(Exercise goal) Please return the lines of the data below, word for word, from the first line through the line containing "forall s a rest, get".

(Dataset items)
= Beginning of Section =
(* ===== verification/Coding.v ===== *)
(** * The integer codec of leveldb ([util/coding.h])

    The header and its implementation are not part of the repository. The
    functions its clients call are parameters; the laws are the documented
    format: fixed-width numbers are little-endian, variable-length numbers
    come in groups of seven bits, every byte but the last with its top bit
    set. A pair [p], [limit] of pointers, and a [Slice] that a function
    advances, is the list of the bytes between them. *)

From stdpp Require Import base list.
From S2P Require Import Prelude.

Class Coding := {
  DecodeFixed32 : list Z -> Z;
  DecodeFixed64 : list Z -> Z;
  EncodeFixed64 : Z -> list Z;
  GetVarint32Ptr : list Z -> option (Z * list Z);
  GetVarint32 : list Z -> option (Z * list Z);
  GetVarint64 : list Z -> option (Z * list Z);
  GetLengthPrefixedSlice : list Z -> option (list Z * list Z);
  PutVarint32 : list Z -> Z -> list Z;
  PutVarint64 : list Z -> Z -> list Z;
  PutLengthPrefixedSlice : list Z -> list Z -> list Z;
}.

(** A reader consumes at least one byte of what it is given. *)
Definition consumes {A} (get : list Z -> option (A * list Z)) : Prop :=
  forall s a rest, get s = Some (a, rest) -> exists used, s = used ++ rest /\ used <> [].

(** A writer appends, and the reader takes back what it appended. *)
Definition appends {A} (put : list Z -> A -> list Z) : Prop := forall dst a, put dst a = dst ++ put [] a.
Definition reads_back {A} (P : A -> Prop) (put : list Z -> A -> list Z) (get : list Z -> option (A * list Z)) : Prop :=
  forall a rest, P a -> get (put [] a ++ rest) = Some (a, rest).

Class CodingLaws `{Coding} := {
  DecodeFixed32_le bs rest : length bs = 4%nat -> DecodeFixed32 (bs ++ rest) = le_val bs;
  DecodeFixed64_le bs rest : length bs = 8%nat -> DecodeFixed64 (bs ++ rest) = le_val bs;
  EncodeFixed64_le v : EncodeFixed64 v = le_bytes 8 v;
  GetVarint32Ptr_eq s : GetVarint32Ptr s = GetVarint32 s;
  GetVarint32_consumes : consumes GetVarint32;
  GetVarint32_range s v rest : GetVarint32 s = Some (v, rest) -> is_u 32 v;
  GetVarint64_consumes : consumes GetVarint64;
  GetVarint64_range s v rest : GetVarint64 s = Some (v, rest) -> is_u 64 v;
  GetLengthPrefixedSlice_consumes : consumes GetLengthPrefixedSlice;
  PutVarint32_appends : appends PutVarint32;
  PutVarint64_appends : appends PutVarint64;
  PutLengthPrefixedSlice_appends : appends PutLengthPrefixedSlice;
  PutVarint32_reads_back : reads_back (is_u 32) PutVarint32 GetVarint32;
  PutVarint64_reads_back : reads_back (is_u 64) PutVarint64 GetVarint64;
  PutLengthPrefixedSlice_reads_back :
    reads_back (fun s => is_u 32 (Z.of_nat (length s))) PutLengthPrefixedSlice GetLengthPrefixedSlice;
  PutVarint32_bytes v : is_u 32 v -> bytes (PutVarint32 [] v);
  PutVarint32_short v : 0 <= v < 128 -> PutVarint32 [] v = [v];
  PutVarint32_long v : 128 <= v < 2 ^ 32 -> exists b bs, PutVarint32 [] v = b :: bs /\ 128 <= b < 256;
}.

Section consumes.
Context {A} (get : list Z -> option (A * list Z)) (Hget : consumes get).

Lemma consumes_length s a rest : get s = Some (a, rest) -> (length rest < length s)%nat.
Proof using Hget.
  intros (used & -> & Hu)%Hget. destruct used; [done|]. rewrite length_app. simpl. lia.
Qed.

Lemma consumes_nil a rest : get [] <> Some (a, rest).
Proof using Hget. intros (used & E & Hu)%Hget. symmetry in E. by apply app_nil in E as [-> _]. Qed.
End consumes.

(** ** An implementation that satisfies the laws *)

Fixpoint varint (fuel : nat) (v : Z) : list Z :=
  match fuel with
  | O => []
  | S fuel => if v <? 128 then [v] else (128 + v `mod` 128) :: varint fuel (v `div` 128)
  end.

Fixpoint get_varint (fuel : nat) (s : list Z) : option (Z * list Z) :=
  match fuel, s with
  | S fuel, b :: s =>
      if b <? 128 then Some (b, s)
      else '(v, rest) ← get_varint fuel s; Some (b - 128 + 128 * v, rest)
  | _, _ => None
  end.

Definition checked (w : Z) (r : option (Z * list Z)) : option (Z * list Z) :=
  '(v, rest) ← r; if decide (is_u w v) then Some (v, rest) else None.

#[local] Definition reference_get_slice (s : list Z) : option (list Z * list Z) :=
  '(n, rest) ← checked 32 (get_varint 5 s);
  if decide (Z.to_nat n <= length rest)%nat then Some (take (Z.to_nat n) rest, drop (Z.to_nat n) rest) else None.

Definition reference_coding : Coding := {|
  DecodeFixed32 bs := le_val (take 4 bs);
  DecodeFixed64 bs := le_val (take 8 bs);
  EncodeFixed64 := le_bytes 8;
  GetVarint32Ptr s := checked 32 (get_varint 5 s);
  GetVarint32 s := checked 32 (get_varint 5 s);
  GetVarint64 s := checked 64 (get_varint 10 s);
  GetLengthPrefixedSlice := reference_get_slice;
  PutVarint32 dst v := dst ++ varint 5 v;
  PutVarint64 dst v := dst ++ varint 10 v;
  PutLengthPrefixedSlice dst s := dst ++ varint 5 (Z.of_nat (length s)) ++ s |}.

Lemma get_varint_consumes fuel : consumes (get_varint fuel).
Proof.
  induction fuel as [|fuel IH]; intros [|b s] v rest; try done. simpl. destruct (b <? 128).
  - intros [= <- <-]. by exists [b].
  - destruct (get_varint fuel s) as [[v' rest']|] eqn:E; [|done]. intros [= _ <-].
    destruct (IH _ _ _ E) as (used & -> & _). by exists (b :: used).
Qed.

Lemma checked_consumes w get : consumes get -> consumes (fun s => checked w (get s)).
Proof.
  intros Hget s v rest. unfold checked. destruct (get s) as [[v' rest']|] eqn:E; [|done]. simpl.
  case_decide; [|done]. intros [= <- <-]. by eapply Hget.
Qed.

Lemma get_varint_varint fuel v rest : (0 < fuel)%nat -> 0 <= v < 128 ^ Z.of_nat fuel ->
  get_varint fuel (varint fuel v ++ rest) = Some (v, rest).
Proof.
  intros Hf. revert v. induction Hf as [|fuel Hf IH]; intros v Hv.
  { assert ((v <? 128) = true) as E by (apply Z.ltb_lt; lia).
    cbn [varint app get_varint]. rewrite E. cbn [app get_varint]. by rewrite E. }
  cbn [varint]. destruct (v <? 128) eqn:E; cbn [app get_varint]; [by rewrite E|].
  rewrite Nat2Z.inj_succ, Z.pow_succ_r in Hv by lia.
  apply Z.ltb_ge in E. pose proof (Z.mod_pos_bound v 128).
  rewrite (proj2 (Z.ltb_ge _ _)) by lia. rewrite IH.
  - simpl. do 2 f_equal. pose proof (Z.div_mod v 128). lia.
  - split; [apply Z.div_pos; lia|]. apply Z.div_lt_upper_bound; lia.
Qed.

Lemma varint_bytes fuel v : 0 <= v -> bytes (varint fuel v).
Proof.
  revert v. induction fuel as [|fuel IH]; intros v Hv; [constructor|]. cbn [varint].
  pose proof (Z.mod_pos_bound v 128). destruct (Z.ltb_spec v 128); repeat constructor; unfold is_u; try lia.
  apply IH, Z.div_pos; lia.
Qed.

Lemma checked_varint w fuel v rest : (0 < fuel)%nat -> is_u w v -> 2 ^ w <= 128 ^ Z.of_nat fuel ->
  checked w (get_varint fuel (varint fuel v ++ rest)) = Some (v, rest).
Proof.
  intros Hp Hv Hf. rewrite get_varint_varint by (done || unfold is_u in Hv; lia). simpl. by rewrite decide_True.
Qed.

Lemma reference_coding_laws : @CodingLaws reference_coding.
Proof.
  split; cbn [DecodeFixed32 DecodeFixed64 EncodeFixed64 GetVarint32Ptr GetVarint32 GetVarint64 GetLengthPrefixedSlice
    PutVarint32 PutVarint64 PutLengthPrefixedSlice reference_coding].
  - intros bs rest E. by rewrite take_app_length'.
  - intros bs rest E. by rewrite take_app_length'.
  - done.
  - done.
  - apply checked_consumes, get_varint_consumes.
  - intros s v rest. unfold checked. destruct (get_varint 5 s) as [[]|]; [|done]. simpl. case_decide; naive_solver.
  - apply checked_consumes, get_varint_consumes.
  - intros s v rest. unfold checked. destruct (get_varint 10 s) as [[]|]; [|done]. simpl. case_decide; naive_solver.
  - intros s a rest. unfold reference_get_slice.
    destruct (checked 32 (get_varint 5 s)) as [[n r]|] eqn:E; [|done]. simpl. case_decide; [|done].
    intros [= <- <-]. destruct (checked_consumes 32 _ (get_varint_consumes 5) _ _ _ E) as (used & -> & Hu).
    exists (used ++ take (Z.to_nat n) r). rewrite <- app_assoc, take_drop. split; [done|].
    by intros [-> _]%app_nil.
  - intros dst a. by rewrite app_nil_l.
  - intros dst a. by rewrite app_nil_l.
  - intros dst a. by rewrite app_nil_l.
  - intros v rest Hv. rewrite app_nil_l. apply checked_varint; [lia|done|done].
  - intros v rest Hv. rewrite app_nil_l. apply checked_varint; [lia|done|done].
  - intros s rest Hs. unfold reference_get_slice. rewrite app_nil_l, <- app_assoc, checked_varint by (done || lia). simpl.
    rewrite Nat2Z.id, decide_True by (rewrite length_app; lia). by rewrite take_app_length, drop_app_length.
  - intros v Hv. rewrite app_nil_l. apply varint_bytes. apply Hv.
  - intros v Hv. rewrite app_nil_l. simpl. by rewrite (proj2 (Z.ltb_lt v 128)) by lia.
  - intros v Hv. rewrite app_nil_l. simpl. rewrite (proj2 (Z.ltb_ge v 128)) by lia. eexists _, _. split; [done|].
    pose proof (Z.mod_pos_bound v 128). lia.
Qed.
= End of Section =
(The completed task)
(* ===== verification/Coding.v ===== *)
(** * The integer codec of leveldb ([util/coding.h])

    The header and its implementation are not part of the repository. The
    functions its clients call are parameters; the laws are the documented
    format: fixed-width numbers are little-endian, variable-length numbers
    come in groups of seven bits, every byte but the last with its top bit
    set. A pair [p], [limit] of pointers, and a [Slice] that a function
    advances, is the list of the bytes between them. *)

From stdpp Require Import base list.
From S2P Require Import Prelude.

Class Coding := {
  DecodeFixed32 : list Z -> Z;
  DecodeFixed64 : list Z -> Z;
  EncodeFixed64 : Z -> list Z;
  GetVarint32Ptr : list Z -> option (Z * list Z);
  GetVarint32 : list Z -> option (Z * list Z);
  GetVarint64 : list Z -> option (Z * list Z);
  GetLengthPrefixedSlice : list Z -> option (list Z * list Z);
  PutVarint32 : list Z -> Z -> list Z;
  PutVarint64 : list Z -> Z -> list Z;
  PutLengthPrefixedSlice : list Z -> list Z -> list Z;
}.

(** A reader consumes at least one byte of what it is given. *)
Definition consumes {A} (get : list Z -> option (A * list Z)) : Prop :=
  forall s a rest, get s = Some (a, rest) -> exists used, s = used ++ rest /\ used <> [].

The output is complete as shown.